What the task asks – Give back an exact copy of the lines in the records below, from the line that has "- rewrite (WriteMsg_ok_writes" through the line that has "fst (ReadMsg (snd (ReadMsg (mkConn", and nothing besides.

═══ Data for review

Lemma WriteRequest_encode_failure_witness :
  WriteRequest true (mkGen [inr (str "id-1")] 0) (mkConn [] 0 [] [] 0) (str "m") Unsupported
  = ((str "id-1", Some ErrMarshal), mkGen [] 1, mkConn [] 0 [] [] 0)
  /\ gen_calls (mkGen [] 1) = S (gen_calls (mkGen [inr (str "id-1")] 0)).
Proof.
  apply (WriteRequest_encode_failure true (mkGen [inr (str "id-1")] 0) (mkGen [] 1)
           (mkConn [] 0 [] [] 0) (str "id-1") (str "m") Unsupported).
  - reflexivity.
  - reflexivity.
Defined.

Lemma WriteMsg_ok_writes (omitempty : bool) (c c' : Conn) (m : Msg) :
  WriteMsg omitempty c m = (None, c') -> writes c' = S (writes c).
Proof.
  unfold WriteMsg. destruct (Marshal omitempty m) as [e|data]; [discriminate|].
  unfold conn_Write. destruct (write_outcomes c) as [|[e|] rest]; intros H;
    inversion H; subst; reflexivity.
Qed.

(** X15: frames reach the connection in the order of the calls: after two
    successful [WriteMsg] calls the connection holds the encoding of the
    first message followed by the encoding of the second, after what it
    held before. *)
Theorem WriteMsg_in_call_order
  (omitempty : bool) (c c1 c2 : Conn) (m1 m2 : Msg) :
  WriteMsg omitempty c m1 = (None, c1) ->
  WriteMsg omitempty c1 m2 = (None, c2) ->
  exists d1 d2,
    Marshal omitempty m1 = inr d1 /\ Marshal omitempty m2 = inr d2
    /\ sent c2 = sent c ++ [d1; d2] /\ writes c2 = S (S (writes c)).
Proof.
  intros H1 H2.
  destruct (WriteMsg_ok _ _ _ _ H1) as (d1 & Hm1 & Hs1).
  destruct (WriteMsg_ok _ _ _ _ H2) as (d2 & Hm2 & Hs2).
  exists d1, d2. repeat split; try assumption.
  - rewrite Hs2, Hs1, <- app_assoc. reflexivity.
  - rewrite (WriteMsg_ok_writes _ _ _ _ H2), (WriteMsg_ok_writes _ _ _ _ H1).
    reflexivity.
Qed.

Lemma WriteMsg_in_call_order_witness :
  exists d1 d2,
    Marshal true (MOther (Generic (JBool true))) = inr d1
    /\ Marshal true (MOther (Generic (JBool false))) = inr d2
    /\ sent (mkConn [] 0 [] [str "true"; str "false"] 2)
       = sent (mkConn [] 0 [] [] 0) ++ [d1; d2]
    /\ writes (mkConn [] 0 [] [str "true"; str "false"] 2)
       = S (S (writes (mkConn [] 0 [] [] 0))).
Proof.
  apply (WriteMsg_in_call_order true (mkConn [] 0 [] [] 0)
           (mkConn [] 0 [] [str "true"] 1)
           (mkConn [] 0 [] [str "true"; str "false"] 2)
           (MOther (Generic (JBool true))) (MOther (Generic (JBool false)))).
  - reflexivity.
  - reflexivity.
Defined.

(** ** Successive reads *)

(** X16: a frame that fails to decode does not disturb the next read:
    two successive [ReadMsg] calls return the decodings of the first and
    of the second frame of the connection, whatever the first decodes
    to, and leave the frames after them. *)
Theorem ReadMsg_twice
  (c : Conn) (d1 d2 : bytes) (rest : list (error + bytes)) (rd pd rd' pd' : iface) :
  incoming c = inr d1 :: inr d2 :: rest ->
  fst (ReadMsg c rd pd) = decodeMsg d1 rd pd
  /\ fst (ReadMsg (snd (ReadMsg c rd pd)) rd' pd') = decodeMsg d2 rd' pd'
  /\ incoming (snd (ReadMsg (snd (ReadMsg c rd pd)) rd' pd')) = rest
  /\ reads (snd (ReadMsg (snd (ReadMsg c rd pd)) rd' pd')) = S (S (reads c)).
Proof.
  intros H. unfold ReadMsg at 2 4 6. unfold ReadMsg. unfold conn_Read. rewrite H.
  cbn. repeat split; reflexivity.
Qed.

Lemma ReadMsg_twice_witness :
  fst (ReadMsg (mkConn [inr (str "not json"); inr (wire "{'id':'7','result':42}")] 0 [] [] 0)
               Nil Nil)
  = decodeMsg (str "not json") Nil Nil
  /\ fst (ReadMsg (snd (ReadMsg (mkConn [inr (str "not json");
                                         inr (wire "{'id':'7','result':42}")] 0 [] [] 0)
                                Nil Nil)) Nil Nil)
     = decodeMsg (wire "{'id':'7','result':42}") Nil Nil
  /\ incoming (snd (ReadMsg (snd (ReadMsg (mkConn [inr (str "not json");
                                         inr (wire "{'id':'7','result':42}")] 0 [] [] 0)
                                Nil Nil)) Nil Nil)) = []
  /\ reads (snd (ReadMsg (snd (ReadMsg (mkConn [inr (str "not json");
                                         inr (wire "{'id':'7','result':42}")] 0 [] [] 0)
                                Nil Nil)) Nil Nil))
     = S (S (reads (mkConn [inr (str "not json");
                            inr (wire "{'id':'7','result':42}")] 0 [] [] 0))).
Proof.
  apply (ReadMsg_twice
           (mkConn [inr (str "not json"); inr (wire "{'id':'7','result':42}")] 0 [] [] 0)
           (str "not json") (wire "{'id':'7','result':42}") [] Nil Nil Nil Nil).
  reflexivity.
Defined.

══════

Solved problem –
  - rewrite (WriteMsg_ok_writes _ _ _ _ H2), (WriteMsg_ok_writes _ _ _ _ H1).
    reflexivity.
Qed.

Lemma WriteMsg_in_call_order_witness :
  exists d1 d2,
    Marshal true (MOther (Generic (JBool true))) = inr d1
    /\ Marshal true (MOther (Generic (JBool false))) = inr d2
    /\ sent (mkConn [] 0 [] [str "true"; str "false"] 2)
       = sent (mkConn [] 0 [] [] 0) ++ [d1; d2]
    /\ writes (mkConn [] 0 [] [str "true"; str "false"] 2)
       = S (S (writes (mkConn [] 0 [] [] 0))).
Proof.
  apply (WriteMsg_in_call_order true (mkConn [] 0 [] [] 0)
           (mkConn [] 0 [] [str "true"] 1)
           (mkConn [] 0 [] [str "true"; str "false"] 2)
           (MOther (Generic (JBool true))) (MOther (Generic (JBool false)))).
  - reflexivity.
  - reflexivity.
Defined.

(** ** Successive reads *)

(** X16: a frame that fails to decode does not disturb the next read:
    two successive [ReadMsg] calls return the decodings of the first and
    of the second frame of the connection, whatever the first decodes
    to, and leave the frames after them. *)
Theorem ReadMsg_twice
  (c : Conn) (d1 d2 : bytes) (rest : list (error + bytes)) (rd pd rd' pd' : iface) :
  incoming c = inr d1 :: inr d2 :: rest ->
  fst (ReadMsg c rd pd) = decodeMsg d1 rd pd
  /\ fst (ReadMsg (snd (ReadMsg c rd pd)) rd' pd') = decodeMsg d2 rd' pd'
  /\ incoming (snd (ReadMsg (snd (ReadMsg c rd pd)) rd' pd')) = rest
  /\ reads (snd (ReadMsg (snd (ReadMsg c rd pd)) rd' pd')) = S (S (reads c)).
Proof.
  intros H. unfold ReadMsg at 2 4 6. unfold ReadMsg. unfold conn_Read. rewrite H.
  cbn. repeat split; reflexivity.
Qed.

Lemma ReadMsg_twice_witness :
  fst (ReadMsg (mkConn [inr (str "not json"); inr (wire "{'id':'7','result':42}")] 0 [] [] 0)
               Nil Nil)
  = decodeMsg (str "not json") Nil Nil
  /\ fst (ReadMsg (snd (ReadMsg (mkConn [inr (str "not json");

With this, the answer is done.